(EXERCISE AIM):
Of the lines in the data below, write out exactly those from the one holding "rewrite filter_cons_True by exact Hx." through the one holding "getComponent_Geometry ent = Some", both included.

>>>

Lemma first_seen_app (seen : gset Entity) l1 l2 :
  HitTest.first_seen seen (l1 ++ l2)
  = HitTest.first_seen seen l1
    ++ HitTest.first_seen (list_to_set l1 ∪ seen) l2.
Proof.
  revert seen. induction l1 as [| x l1 IH]; intros seen; simpl.
  - f_equal. set_solver.
  - destruct (bool_decide (x ∈ seen)) eqn:Hx.
    + rewrite IH. f_equal. f_equal.
      apply bool_decide_eq_true in Hx. set_solver.
    + rewrite IH. simpl. f_equal. f_equal. f_equal. set_solver.
Qed.

Lemma remove_dups_snoc (l : list Entity) x :
  remove_dups (l ++ [x]) = remove_dups (filter (fun y => y <> x) l) ++ [x].
Proof.
  induction l as [| y l IH]; [reflexivity |].
  rewrite <- app_comm_cons. cbn [remove_dups].
  destruct (decide (y = x)) as [-> | Hne].
  - rewrite filter_cons_False by tauto.
    destruct (decide_rel elem_of x (l ++ [x])) as [_ | Hnin];
      [exact IH | set_solver].
  - rewrite filter_cons_True by exact Hne. cbn [remove_dups].
    destruct (decide_rel elem_of y (l ++ [x])) as [Hin | Hnin];
      destruct (decide_rel elem_of y (filter (fun y => y <> x) l))
        as [Hin' | Hnin'].
    + exact IH.
    + exfalso. apply Hnin'. apply list_elem_of_filter. set_solver.
    + exfalso. apply Hnin. apply list_elem_of_filter in Hin'. set_solver.
    + rewrite IH. reflexivity.
Qed.

Lemma filter_rev (P : Entity -> Prop) `{!forall x, Decision (P x)} l :
  filter P (rev l) = rev (filter P l).
Proof.
  rewrite !rev_alt. change (filter P (reverse l) = reverse (filter P l)).
  apply filter_reverse.
Qed.

Lemma first_seen_remove_dups (seen : gset Entity) l :
  HitTest.first_seen seen l
  = rev (remove_dups (rev (filter (fun y => y ∉ seen) l))).
Proof.
  revert seen. induction l as [| x l IH]; intros seen; simpl.
  - reflexivity.
  - destruct (bool_decide (x ∈ seen)) eqn:Hx.
    + apply bool_decide_eq_true in Hx.
      rewrite filter_cons_False by tauto. apply IH.
    + apply bool_decide_eq_false in Hx.
      rewrite filter_cons_True by exact Hx. simpl.
      rewrite remove_dups_snoc, rev_app_distr. simpl. f_equal.
      rewrite IH. f_equal. f_equal.
      rewrite filter_rev, list_filter_filter.
      f_equal. apply list_filter_iff. intros y. set_solver.
Qed.

Lemma first_seen_empty (l : list Entity) :
  HitTest.first_seen ∅ l = rev (remove_dups (rev l)).
Proof.
  rewrite first_seen_remove_dups. do 3 f_equal.
  induction l as [| x l IH]; [reflexivity |].
  rewrite filter_cons_True by set_solver. rewrite IH. reflexivity.
Qed.

(** C4.  When fewer than two of the root and its descendants have a
    geometry component whose shape contains the point, taken into the
    entity's local space, the hook returns exactly those entities, in
    tree order and without any ranking; when none has, it returns the
    empty array. *)
Theorem fewer_than_two_matches_unranked (rootEnt : Entity)
    (worldPos : Point) :
  let matches := fun ent =>
    match getComponent_Geometry ent with
    | Some geometry => containsPoint geometry (worldToLocal ent worldPos)
    | None => false
    end in
  let candidates := rootEnt :: descendants rootEnt in
  ((length (List.filter matches candidates) < 2)%nat ->
   useEntitiesAtPoint rootEnt worldPos = List.filter matches candidates
   /\ forall ent,
        ent ∈ useEntitiesAtPoint rootEnt worldPos
        <-> ent ∈ candidates
            /\ exists geometry,
                 getComponent_Geometry ent = Some geometry
                 /\ containsPoint geometry (worldToLocal ent worldPos)
                    = true)
  /\ (Forall (fun ent => matches ent = false) candidates ->
      useEntitiesAtPoint rootEnt worldPos = []).
Proof.
  intros matches candidates.
  assert (Hunder : entsUnderCursor rootEnt worldPos
                   = List.filter matches candidates) by reflexivity.
  assert (Hshort : (length (List.filter matches candidates) < 2)%nat ->
                   useEntitiesAtPoint rootEnt worldPos
                   = List.filter matches candidates).
  { intros Hlt. unfold useEntitiesAtPoint, HitTest.useEntitiesAtPoint.
    fold entsUnderCursor. rewrite Hunder.
    destruct (Nat.ltb_spec (length (List.filter matches candidates)) 2);
      [reflexivity | lia]. }
  split.
  - intros Hlt. split; [exact (Hshort Hlt) |].
    intros ent. rewrite (Hshort Hlt), !list_elem_of_In, List.filter_In.
    unfold matches. split.
    + intros [Hin Hm]. split; [exact Hin |].
      destruct (getComponent_Geometry ent) as [geometry |];
        [| discriminate].
      exists geometry. auto.
    + intros [Hin (geometry & Hg & Hc)]. rewrite Hg. auto.
  - intros Hnone.
    assert (Hnil : List.filter matches candidates = []).
    { revert Hnone. generalize candidates. intros l.
      induction l as [| e l IH]; intros Hnone; [reflexivity |].
      apply Forall_cons in Hnone as [He Hl]. cbn [List.filter].
      rewrite He. apply IH. exact Hl. }
    rewrite Hshort; rewrite Hnil; simpl; [reflexivity | lia].
Qed.
Lemma empty_operation_listed_not_found_witness :
  get_operation sample_cfg
    (world_of [(OPENAPI_PATH sample_cfg,
                one_path_spec "/api/tv" (JObj [("get", JObj [])]))] [])
    "get" "/api/tv"
  = Ok (OpNotFound "Method not found: GET /api/tv").
Proof.
  apply (empty_operation_listed_not_found sample_cfg
           (world_of [(OPENAPI_PATH sample_cfg,
                       one_path_spec "/api/tv" (JObj [("get", JObj [])]))] [])
           (one_path_spec "/api/tv" (JObj [("get", JObj [])]))
           [("/api/tv", JObj [("get", JObj [])])]
           "/api/tv" [("get", JObj [])] "get");
    try reflexivity.
  simpl. tauto.
Defined.

(** X11. A found operation carries the key built from the uppercased method
    and the path, and its response codes in increasing order without
    repetition. *)
Theorem found_operation_shape cfg w m p d :
  get_operation cfg w m p = Ok (OpFound d) ->
  od_key d = upper m ++ " " ++ p
  /\ Sorted (fun a b => String.leb a b = true) (od_responseCodes d)
  /\ NoDup (od_responseCodes d).
Proof.
  intros Hget.
  destruct (get_operation_found_inv _ _ _ _ _ Hget)
    as (spec & ps & item & op & responses & codes & summary & description
        & tags & deprecated & parameters & requestBody
        & _ & _ & _ & _ & _ & _ & Hcodes & _ & _ & _ & _ & _ & _ & ->).
  cbn [od_key od_responseCodes]. split; [reflexivity|]. split.
  - apply (sorted_by_Sorted (fun s : string => s) codes).
  - destruct responses as [| | | | |rm]; try discriminate.
    inversion Hcodes; subst.
    eapply Permutation_NoDup.
    + symmetry. apply sorted_by_perm.
    + apply dict_of_pairs_NoDup.
Qed.

Lemma found_operation_shape_witness :
  "GET /tournaments/{tournamentId}" = upper "get" ++ " " ++ "/tournaments/{tournamentId}"
  /\ Sorted (fun a b => String.leb a b = true) ["200"; "404"]
  /\ NoDup ["200"; "404"].
Proof.
  apply (found_operation_shape sample_cfg
           (tournament_world tournament_op "GET")
           "get" "/tournaments/{tournamentId}"
           {| od_key := "GET /tournaments/{tournamentId}";
              od_summary := JStr "Get a tournament";
              od_description := JNull;
              od_tags := JArr [JStr "Broadcasts"];
              od_deprecated := false;
              od_parameters := JArr [];
              od_requestBody := JNull;
              od_responseCodes := ["200"; "404"] |}).
  reflexivity.
Defined.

<<<

(RESULT OF THE TASK):
      rewrite filter_cons_True by exact Hx. simpl.
      rewrite remove_dups_snoc, rev_app_distr. simpl. f_equal.
      rewrite IH. f_equal. f_equal.
      rewrite filter_rev, list_filter_filter.
      f_equal. apply list_filter_iff. intros y. set_solver.
Qed.

Lemma first_seen_empty (l : list Entity) :
  HitTest.first_seen ∅ l = rev (remove_dups (rev l)).
Proof.
  rewrite first_seen_remove_dups. do 3 f_equal.
  induction l as [| x l IH]; [reflexivity |].
  rewrite filter_cons_True by set_solver. rewrite IH. reflexivity.
Qed.

(** C4.  When fewer than two of the root and its descendants have a
    geometry component whose shape contains the point, taken into the
    entity's local space, the hook returns exactly those entities, in
    tree order and without any ranking; when none has, it returns the
    empty array. *)
Theorem fewer_than_two_matches_unranked (rootEnt : Entity)
    (worldPos : Point) :
  let matches := fun ent =>
    match getComponent_Geometry ent with
    | Some geometry => containsPoint geometry (worldToLocal ent worldPos)
    | None => false
    end in
  let candidates := rootEnt :: descendants rootEnt in
  ((length (List.filter matches candidates) < 2)%nat ->
   useEntitiesAtPoint rootEnt worldPos = List.filter matches candidates
   /\ forall ent,
        ent ∈ useEntitiesAtPoint rootEnt worldPos
        <-> ent ∈ candidates
            /\ exists geometry,
                 getComponent_Geometry ent = Some geometry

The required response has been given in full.